Directions for this task:
Nothing but the lines below between the line holding "of its first page;" and the line holding "(mkWorld (zeros 512) 0 [] [] None).", inclusive, should appear in the answer, each set down exactly.

Raw data:
● ● ●

Lemma ingest_shape (a : attempt) (w : World) (r : exn + nat) (w' : World) :
  ingest a w = (r, w') ->
  visible (db w') = visible (db w)
  \/ exists x k,
       identifier_of a w = Some k
       /\ query_first k (db w) = None
       /\ visible (db w') = (visible (db w) ++ [x])%list
       /\ source_url x = k
       /\ r = inr 1%nat
       /\ (if uses_oracle a then oracle_fed w w' x else scores_in_range x).
Proof.
  destruct a as [vuln | source_name entry | keyword r0 | keyword user subreddit r0
                | location_name lat lon item | sig | state | region pattern];
    cbn [ingest identifier_of uses_oracle].
  - unfold Cybint.fetch_cisa_item. run.
    destruct (query_first (vuln !! "cveID") (db w)) eqn:Hq; intros [= <- <-].
    + now left.
    + added Hq. fixed_scores.
  - unfold Cybint.fetch_feed_entry.
    destruct (Cybint.entry_link entry) as [[|c s]|]; run;
      try (intros [= <- <-]; now left).
    destruct (query_first (Some (String c s)) (db w)) eqn:Hq.
    + intros [= <- <-]; now left.
    + destruct (Cybint.mentions_high_threat _ _); intros [= <- <-];
        added Hq; fixed_scores.
  - unfold Osint.bulk_fetch_item.
    destruct (Osint.py_or (r0 !! "url") (r0 !! "href")) as [[|c s]|]; run;
      try (intros [= <- <-]; now left).
    destruct (query_first (Some (String c s)) (db w)) eqn:Hq.
    { intros [= <- <-]; now left. }
    destruct (article_fetch (String c s)) as [article|];
      [|intros [= <- <-]; now left].
    cbv zeta.
    match goal with
    | |- context [Llm.analyze_text ?t w] => set (text := t)
    end.
    destruct (analyze_text_returns text w) as (j & w0 & Hrun & Hdb & Htick).
    rewrite Hrun.
    destruct j as [d|]; cbn; [|intros [= <- <-]; cbn; rewrite Hdb; now left].
    intros [= <- <-]. right. eexists _, _.
    split; [reflexivity|]. split; [exact Hq|].
    split; [cbn [db]; rewrite visible_commit, visible_add, Hdb; reflexivity|].
    split; [reflexivity|]. split; [reflexivity|].
    split; [cbn; now rewrite Htick|].
    split; [cbn; now rewrite Htick|].
    exists text, w0, d. auto.
  - unfold Socmint.run_social_search_item. run.
    destruct (query_first (Some (Py.get r0 "href" "")) (db w)) eqn:Hq.
    { intros [= <- <-]; now left. }
    cbv zeta.
    match goal with
    | |- context [Llm.analyze_text ?t w] => set (text := t)
    end.
    destruct (analyze_text_returns text w) as (j & w0 & Hrun & Hdb & Htick).
    rewrite Hrun.
    destruct j as [d|]; cbn; [|intros [= <- <-]; cbn; rewrite Hdb; now left].
    intros [= <- <-]. right. eexists _, _.
    split; [reflexivity|]. split; [exact Hq|].
    split; [cbn [db]; rewrite visible_commit, visible_add, Hdb; reflexivity|].
    split; [reflexivity|]. split; [reflexivity|].
    split; [cbn; now rewrite Htick|].
    split; [cbn; now rewrite Htick|].
    exists text, w0, d. auto.
  - unfold Geoint.satellite_item. run.
    destruct (query_first _ (db w)) eqn:Hq; [intros [= <- <-]; now left|].
    destruct (Geoint.scene_properties item !! "datetime") as [date|];
      [|intros [= <- <-]; now left].
    destruct (fromisoformat _); intros [= <- <-]; [|now left].
    added Hq. fixed_scores.
  - unfold Signals.ingest_signal. run.
    destruct (query_first _ (db w)) eqn:Hq; intros [= <- <-]; [now left|].
    added Hq. cbn. destruct (String.eqb _ _); fixed_scores.
  - unfold Adsint.scan_state.
    destruct (existsb _ _ || bool_decide _); run; cbn [db ticks logs];
      [|intros [= <- <-]; now left].
    destruct (query_first _ (db w)) eqn:Hq; [intros [= <- <-]; now left|].
    destruct (Adsint.sv_altitude state); [|intros [= <- <-]; now left].
    destruct (Adsint.sv_velocity state); intros [= <- <-]; [|now left].
    added Hq. cbn. destruct (bool_decide _); fixed_scores.
  - unfold Maritint.regional_intel_item. run. cbn [db ticks logs].
    destruct (query_first _ (db w)) eqn:Hq; intros [= <- <-]; [now left|].
    added Hq. fixed_scores.
Qed.

End Shape.

(** ** Ranges of the stored severity *)

Section Ranges.
Context `{Externals}.
Import Pipeline.

(** No adapter breaks the uniqueness of the identifiers. *)
Lemma ingest_keeps_identifiers_unique (a : attempt) (w : World) (r : exn + nat)
    (w' : World) :
  ingest a w = (r, w') ->
  unique_identifiers (db w) -> unique_identifiers (db w').
Proof.
  intros Hrun Hu. unfold unique_identifiers in *.
  destruct (ingest_shape a w r w' Hrun)
    as [-> | (x & k & _ & Hq & -> & Hk & _ & _)]; [exact Hu|].
  rewrite map_app. apply NoDup_app. split; [exact Hu|].
  split; [|apply NoDup_singleton].
  intros k' Hin Hx. cbn in Hx. apply list_elem_of_singleton in Hx. subst k'.
  apply list_elem_of_fmap in Hin as (y & Hy & Hin).
  apply query_first_none in Hq. unfold rows_keyed, keyed in Hq.
  apply length_zero_iff_nil in Hq.
  assert (Hy' : y ∈ filter (fun z => source_url z = k) (visible (db w)))
    by (apply list_elem_of_filter; split; congruence).
  rewrite Hq in Hy'. inversion Hy'.
Qed.

(** *** What the severity columns hold *)















(** C10. A row stored by the web-news or social-search adapter is stamped
    with the clock reading taken while it is ingested, and a publication
    date carried by the search result changes nothing to what is stored. *)
Theorem oracle_rows_stamped_at_ingestion (a : attempt) (w : World)
    (r : exn + nat) (w' : World) :
  uses_oracle a = true ->
  ingest a w = (r, w') ->
  (forall date, ingest (dated date a) w = (r, w'))
  /\ (visible (db w') = visible (db w)
      \/ exists x, visible (db w') = (visible (db w) ++ [x])%list
                   /\ timestamp x = clock (ticks w)
                   /\ ticks w' = S (ticks w)).
Proof.
  intros Hor Hrun. split.
  - intros date. rewrite <- Hrun.
    destruct a; try discriminate; cbn [dated ingest].
    + unfold Osint.bulk_fetch_item, Py.get.
      rewrite !lookup_insert_ne by discriminate. reflexivity.
    + unfold Socmint.run_social_search_item, Py.get.
      rewrite !lookup_insert_ne by discriminate. reflexivity.
  - destruct (ingest_shape a w r w' Hrun)
      as [Hsame | (x & k & _ & _ & Hvis & _ & _ & Hx)]; [now left|].
    right. exists x. rewrite Hor in Hx. destruct Hx as (Hts & Htick & _).
    auto.
Qed.

End Ranges.



Lemma oracle_rows_stamped_at_ingestion_witness :
  let a := Pipeline.ViaOsint "border"
             {[ "url" := "https://example.org/a"; "date" := "2001-01-01T00:00:00" ]} in
  let run := @Pipeline.ingest Sample.offline a Sample.empty_world in
  (forall date, @Pipeline.ingest Sample.offline (Pipeline.dated date a)
                  Sample.empty_world = (fst run, snd run))
  /\ (visible (db (snd run)) = visible (db Sample.empty_world)
      \/ exists x,
           visible (db (snd run)) = (visible (db Sample.empty_world) ++ [x])%list
           /\ timestamp x = 1700000000
           /\ ticks (snd run) = 1%nat).
Proof.
  intros a run.
  apply (@oracle_rows_stamped_at_ingestion Sample.offline a Sample.empty_world
           (fst run) (snd run)).
  - reflexivity.
  - apply surjective_pairing.
Defined.

(** ** The vulnerability catalogue *)

Section Catalogue.
Context `{Externals}.
Import Cybint.

Lemma for_each_cons {A : Type} (body : A -> M nat) (x : A) (l : list A) (w : World) :
  for_each body (x :: l) w
  = match body x w with
    | (inr n, w1) =>
        match for_each body l w1 with
        | (inr m, w2) => (inr (n + m)%nat, w2)
        | (inl e, w2) => (inl e, w2)
        end
    | (inl e, w1) => (inl e, w1)
    end.
Proof.
  cbn [for_each]. run. destruct (body x w) as [[e|n] w1]; [reflexivity|].
  destruct (for_each body l w1) as [[e|m] w2]; reflexivity.
Qed.

(** One turn of the catalogue loop: nothing when the identifier is there,
    one pending row under that identifier otherwise. *)
Lemma fetch_cisa_item_turn (vuln : gmap string string) (w : World) :
  (query_first (vuln !! "cveID") (db w) <> None
   /\ fetch_cisa_item vuln w = (inr 0%nat, w))
  \/ (query_first (vuln !! "cveID") (db w) = None
      /\ exists x, source_url x = vuln !! "cveID" /\ cisa_row x
                   /\ fetch_cisa_item vuln w
                      = (inr 1%nat, {| db := add x (db w);
                                       ticks := S (ticks w);
                                       logs := logs w |})).
Proof.
  unfold fetch_cisa_item. run.
  destruct (query_first (vuln !! "cveID") (db w)) eqn:Hq.
  - left. split; [discriminate|]. destruct w; reflexivity.
  - right. split; [reflexivity|]. eexists. split; [|split; [|reflexivity]].
    + reflexivity.
    + repeat split.
Qed.
(** The errors of the system calls behind a page, and the errors of [read],
    of [write] and of [extend]. *)
Definition io_error (e : ErrorCode) : Prop :=
  e = ErrorSeekFailed \/ e = ErrorReadFailed \/ e = ErrorWriteFailed.

Definition read_error (e : ErrorCode) : Prop :=
  e = ErrorInternal \/ page_error e.

Definition write_error (e : ErrorCode) : Prop :=
  e = ErrorFileReadOnly \/ io_error e.

Definition extend_error (e : ErrorCode) : Prop :=
  e = ErrorInternal \/ write_error e.

(** The object with another checksum policy. *)
Definition with_policy (policy : Z) (s : State) : State :=
  let c := this s in
  mkState (mkCheckedFile (fileName_ c) (logicalLength_ c) (physicalLength_ c) policy
             (fd_ c) (bufView_ c) (readOnly_ c)) (os s).

(** A file cut in the middle of its first page, opened for reading. *)
Definition truncated_file : State :=
  state_of (CheckedFile_file "scan.e57" Read 100 (mkWorld (zeros 512) 0 [] [] None))
           (new_file 100).

(** The image of the file of ten bytes, and that file with one byte of its
    page changed behind the back of the object. *)
Definition ten_byte_image : list byte := disk (os ten_byte_file).

Definition damaged_file : State :=
  mkState (mkCheckedFile "scan.e57" 10 0 100 the_fd None false)
          (mkWorld (overwrite ten_byte_image 500 ["001"%byte]) 10 [] [] None).

(** An object over a caller's buffer of [size] bytes, with the cursor at
    [cur]. *)
Definition over_buffer (c : CheckedFile) (size cur : Z) (w : World) : State :=
  mkState (mkCheckedFile (fileName_ c) (logicalLength_ c) (physicalLength_ c)
             (checkSumPolicy_ c) (fd_ c) (Some (mkBufferView size cur)) (readOnly_ c)) w.

(** The file of ten bytes after [close]; a writable file cut in the middle
    of its first page; a new file on a system that refuses the next
    [write]. *)
Definition closed_file : State := state_of (close ten_byte_file) ten_byte_file.

Definition cut_file : State :=
  mkState (mkCheckedFile "scan.e57" 0 0 100 the_fd None false)
          (mkWorld (zeros 512) 0 [] [] None).

Definition refused_file : State :=
  mkState (mkCheckedFile "scan.e57" 0 0 100 the_fd None false)
          (mkWorld [] 0 [-1] [] None).

(** The error of a read that stops at a page: the page is not wholly in the
    image, or its checksum is wrong. *)
Definition stop_error (d : list byte) (k : Z) : ErrorCode :=
  if len d <? (k + 1) * 1024 then ErrorReadFailed else ErrorBadChecksum.

(** * Properties *)

(** The standard check value of CRC-32C. *)
Example crc32c_check_value :
  CRC.Calculate sCRCParams
    (map byte_of_Z [0x31; 0x32; 0x33; 0x34; 0x35; 0x36; 0x37; 0x38; 0x39])
  = 0xE3069283.
Proof. vm_compute. reflexivity. Qed.

(** ** Machine integers and the offset maps *)

Lemma u64_small (z : Z) : 0 <= z < 2 ^ 64 -> u64 z = z.
Proof. intros H. unfold u64. apply Z.mod_small. exact H. Qed.

Lemma to_int64_small (z : Z) : 0 <= z < 2 ^ 63 -> to_int64 z = z.
Proof.
  intros H. unfold to_int64.
  destruct (Z.ltb_spec z (2 ^ 63)); [reflexivity | lia].
Qed.

Lemma physicalPageSize_eq : physicalPageSize = 1024.
Proof. reflexivity. Qed.

Lemma logicalPageSize_eq : logicalPageSize = 1020.
Proof. reflexivity. Qed.

Lemma shiftr_page (P : Z) : Z.shiftr P physicalPageSizeLog2 = P / 1024.
Proof. unfold physicalPageSizeLog2. rewrite Z.shiftr_div_pow2 by lia. reflexivity. Qed.

Lemma land_page (P : Z) : Z.land P physicalPageSizeMask = P mod 1024.
Proof.
  change physicalPageSizeMask with (Z.ones 10).
  rewrite Z.land_ones by lia. reflexivity.
Qed.

Lemma l2p_bounds (L : Z) : 0 <= L -> L <= l2p L /\ l2p L <= L + 4 * (L / 1020) /\ l2p L < L / 1020 * 1024 + 1020.
Proof.
  intros H. unfold l2p.
  pose proof (Z.div_mod L 1020 ltac:(lia)).
  pose proof (Z.mod_pos_bound L 1020 ltac:(lia)).
  assert (0 <= L / 1020) by (apply Z.div_pos; lia).
  lia.
Qed.

Lemma l2p_small (L : Z) : 0 <= L < 2 ^ 62 -> 0 <= l2p L < 2 ^ 63.
Proof.
  intros H. unfold l2p.
  pose proof (Z.div_mod L 1020 ltac:(lia)).
  pose proof (Z.mod_pos_bound L 1020 ltac:(lia)).
  assert (0 <= L / 1020) by (apply Z.div_pos; lia).
  lia.
Qed.

Lemma l2p_mono (a b : Z) : 0 <= a <= b -> l2p a <= l2p b.
Proof.
  intros H. unfold l2p.
  pose proof (Z.div_mod a 1020 ltac:(lia)).
  pose proof (Z.div_mod b 1020 ltac:(lia)).
  pose proof (Z.mod_pos_bound a 1020 ltac:(lia)).
  pose proof (Z.mod_pos_bound b 1020 ltac:(lia)).
  assert (a / 1020 <= b / 1020) by (apply Z.div_le_mono; lia).
  destruct (Z.eq_dec (a / 1020) (b / 1020)) as [E | E]; [rewrite E in *; lia | lia].
Qed.

Lemma logicalToPhysical_l2p (L : Z) :
  0 <= L -> l2p L < 2 ^ 64 -> logicalToPhysical L = l2p L.
Proof.
  intros H0 H1. unfold logicalToPhysical, l2p in *.
  rewrite logicalPageSize_eq, physicalPageSize_eq.
  pose proof (Z.div_mod L 1020 ltac:(lia)).
  pose proof (Z.mod_pos_bound L 1020 ltac:(lia)).
  assert (0 <= L / 1020) by (apply Z.div_pos; lia).
  rewrite (u64_small (L / 1020 * 1020)) by lia.
  replace (L - L / 1020 * 1020) with (L mod 1020) by lia.
  rewrite (u64_small (L mod 1020)) by lia.
  rewrite (u64_small (L / 1020 * 1024)) by lia.
  apply u64_small. lia.
Qed.

Lemma physicalToLogical_p2l (P : Z) :
  0 <= P < 2 ^ 64 -> physicalToLogical P = p2l P.
Proof.
  intros H. unfold physicalToLogical, p2l.
  rewrite shiftr_page, land_page, logicalPageSize_eq.
  pose proof (Z.div_mod P 1024 ltac:(lia)).
  pose proof (Z.mod_pos_bound P 1024 ltac:(lia)).
  assert (0 <= P / 1024) by (apply Z.div_pos; lia).
  destruct (Z.leb_spec (P mod 1024) 1020).
  - rewrite (u64_small (P / 1024 * 1020)) by lia.
    rewrite u64_small by lia. lia.
  - rewrite u64_small by lia. lia.
Qed.

Lemma p2l_l2p (L : Z) : 0 <= L -> p2l (l2p L) = L.
Proof.
  intros H. unfold p2l, l2p.
  pose proof (Z.div_mod L 1020 ltac:(lia)).
  pose proof (Z.mod_pos_bound L 1020 ltac:(lia)).
  assert (E1 : (L / 1020 * 1024 + L mod 1020) / 1024 = L / 1020).
  { symmetry. apply (Z.div_unique _ _ _ (L mod 1020)); lia. }
  assert (E2 : (L / 1020 * 1024 + L mod 1020) mod 1024 = L mod 1020).
  { symmetry. apply (Z.mod_unique _ _ (L / 1020)); lia. }
  rewrite E1, E2. lia.
Qed.

Lemma l2p_p2l (P : Z) : 0 <= P -> P mod 1024 < 1020 -> l2p (p2l P) = P.
Proof.
  intros H Hr. unfold p2l, l2p.
  pose proof (Z.div_mod P 1024 ltac:(lia)).
  pose proof (Z.mod_pos_bound P 1024 ltac:(lia)).
  rewrite Z.min_l by lia.
  assert (E1 : (P / 1024 * 1020 + P mod 1024) / 1020 = P / 1024).
  { symmetry. apply (Z.div_unique _ _ _ (P mod 1024)); lia. }
  assert (E2 : (P / 1024 * 1020 + P mod 1024) mod 1020 = P mod 1024).
  { symmetry. apply (Z.mod_unique _ _ (P / 1024)); lia. }
  rewrite E1, E2. lia.
Qed.

Lemma p2l_le (P : Z) : 0 <= P -> 0 <= p2l P <= P.
Proof.
  intros H. unfold p2l.
  pose proof (Z.div_mod P 1024 ltac:(lia)).
  pose proof (Z.mod_pos_bound P 1024 ltac:(lia)).
  assert (0 <= P / 1024) by (apply Z.div_pos; lia).
  lia.
Qed.

(** C3, as amended: the offset maps are mutually inverse on every logical
    offset of a [k]-page image that 64-bit offsets address, and on every
    physical offset that lies in the data region of its page
    ([P mod physicalPageSize < logicalPageSize], strictly). *)
Theorem offset_maps_inverse (k L P : Z)
  (Hk : 0 <= k) (Hsize : k * physicalPageSize < 2 ^ 64)
  (HL : 0 <= L <= k * logicalPageSize)
  (HP : 0 <= P < 2 ^ 64) (Hdata : P mod physicalPageSize < logicalPageSize) :
  physicalToLogical (logicalToPhysical L) = L /\
  logicalToPhysical (physicalToLogical P) = P.
Proof.
  rewrite physicalPageSize_eq, logicalPageSize_eq in *.
  split.
  - assert (Hb : l2p L <= k * 1024).
    { replace (k * 1024) with (l2p (k * 1020)).
      - apply l2p_mono. lia.
      - unfold l2p. rewrite Z.div_mul, Z.mod_mul by lia. lia. }
    pose proof (l2p_bounds L ltac:(lia)).
    rewrite logicalToPhysical_l2p by lia.
    rewrite physicalToLogical_p2l by lia.
    apply p2l_l2p. lia.
  - rewrite physicalToLogical_p2l by lia.
    pose proof (p2l_le P ltac:(lia)).
    rewrite logicalToPhysical_l2p; rewrite ?l2p_p2l by lia; try lia.
Qed.

Lemma offset_maps_inverse_witness :
  physicalToLogical (logicalToPhysical 2039) = 2039 /\
  logicalToPhysical (physicalToLogical 2043) = 2043.
Proof.
  apply (offset_maps_inverse 2 2039 2043); vm_compute; try split; congruence.
Defined.
(** X14.  The status after set-up.  Once [setupEncryption] has run over
    the memory adapter and the memory key store with encryption enabled,
    [getEncryptionStatus] answers [ready] on that service, and
    [has_backup] on a service of the same user that sees the same
    directory and has no local KeyPair for the user. *)
Theorem status_after_setup
    (this : MemoryService) (userId pin : string)
    (keys : option KeyPair) (cache : gmap string bytes)
    (store : gmap string StoredKeyPair.t) (g : Rng) (calls : list Call) :
  MessagingService.currentUser this = Some userId ->
  exactlySixDigits pin = true ->
  MessagingService.e2eEnabled this = true ->
  store !! userId = None ->
  let afterSetup :=
    snd (MessagingService.setupEncryption MemoryMessagingAdapter.create
           MemoryKeyStorage.create createE2EEncryption pin this) in
  let device :=
    MessagingService.mkState true (MessagingService.currentUserId this)
      keys cache (MessagingService.adapterState afterSetup) store g calls in
  resolveStatus MemoryMessagingAdapter.create MemoryKeyStorage.create
    afterSetup = Returns ready
  /\ resolveStatus MemoryMessagingAdapter.create MemoryKeyStorage.create
       device = Returns has_backup.
Proof.
  intros Huser Hpin Henabled Hlocal afterSetup device.
  assert (Hon : MessagingService.e2eEnabled device = true) by reflexivity.
  assert (Hdevice : MessagingService.currentUser device = Some userId)
    by exact Huser.
  assert (Hdirectory : MessagingService.adapterState device
                       = MessagingService.adapterState afterSetup)
    by reflexivity.
  change (MessagingService.keyStorageState device !! userId = None)
    in Hlocal.
  clearbody device.
  destruct (setup_on_memory this userId pin Huser Hpin)
    as (blob & this' & Hsetup & Hblob & _ & _ & Henabled' & Huser' & Hstored
        & _ & Hbackups).
  subst afterSetup. rewrite Hsetup in *. simpl in Hdirectory |- *.
  assert (Htruthy : truthyString (Some blob) = true).
  { unfold truthyString. now destruct (String.eqb_spec blob ""). }
  split.
  - rewrite (status_local_key MemoryMessagingAdapter.create
               MemoryKeyStorage.create this' userId).
    + simpl. now rewrite Hbackups, lookup_insert_eq, Htruthy.
    + now rewrite Henabled'.
    + unfold MessagingService.currentUser. rewrite Huser'. exact Huser.
    + unfold localKeyPresent. simpl.
      unfold MemoryKeyStorage.loadKeyPair.
      rewrite Hstored, lookup_insert_eq. eauto.
  - apply (status_no_local_key_backup MemoryMessagingAdapter.create
             MemoryKeyStorage.create device userId Hon Hdevice).
    + unfold localKeyAbsent. simpl. unfold MemoryKeyStorage.loadKeyPair.
      rewrite Hlocal. eauto.
    + unfold remoteBackupPresent. simpl.
      eexists _, _, _. split; [reflexivity|].
      unfold MemoryMessagingAdapter.getKeyBackup.
      split; [reflexivity|]. simpl.
      now rewrite Hdirectory, Hbackups, lookup_insert_eq.
Qed.

(** A key published in the memory directory is found by a lookup that
    misses the cache. *)
Lemma memory_getPublicKey_published
    (this : MemoryService) (userId : string) (key : bytes) :
  MessagingService.publicKeyCache this !! userId = None ->
  MemoryMessagingAdapter.publicKeys (MessagingService.adapterState this)
    !! userId = Some (bytesToBase64 key) ->
  key <> [] ->
  exists this',
    MessagingService.getPublicKey MemoryMessagingAdapter.create userId this
    = (Returns (Some key), this')
    /\ MessagingService.adapterState this'
       = MessagingService.adapterState this.
Proof.
  intros Hcache Hpublished Hkey.
  rewrite (getPublicKey_missed _ _ _ Hcache). simpl.
  rewrite Hpublished.
  rewrite whenTruthy_nonempty by now apply base64_nonempty.
  unfold base64ToBytes, bytesToBase64. rewrite base64_roundtrip.
  eexists. split; reflexivity.
Qed.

● ● ●

Answer space:
    of its first page; a new file on a system that refuses the next
    [write]. *)
Definition closed_file : State := state_of (close ten_byte_file) ten_byte_file.

Definition cut_file : State :=
  mkState (mkCheckedFile "scan.e57" 0 0 100 the_fd None false)
          (mkWorld (zeros 512) 0 [] [] None).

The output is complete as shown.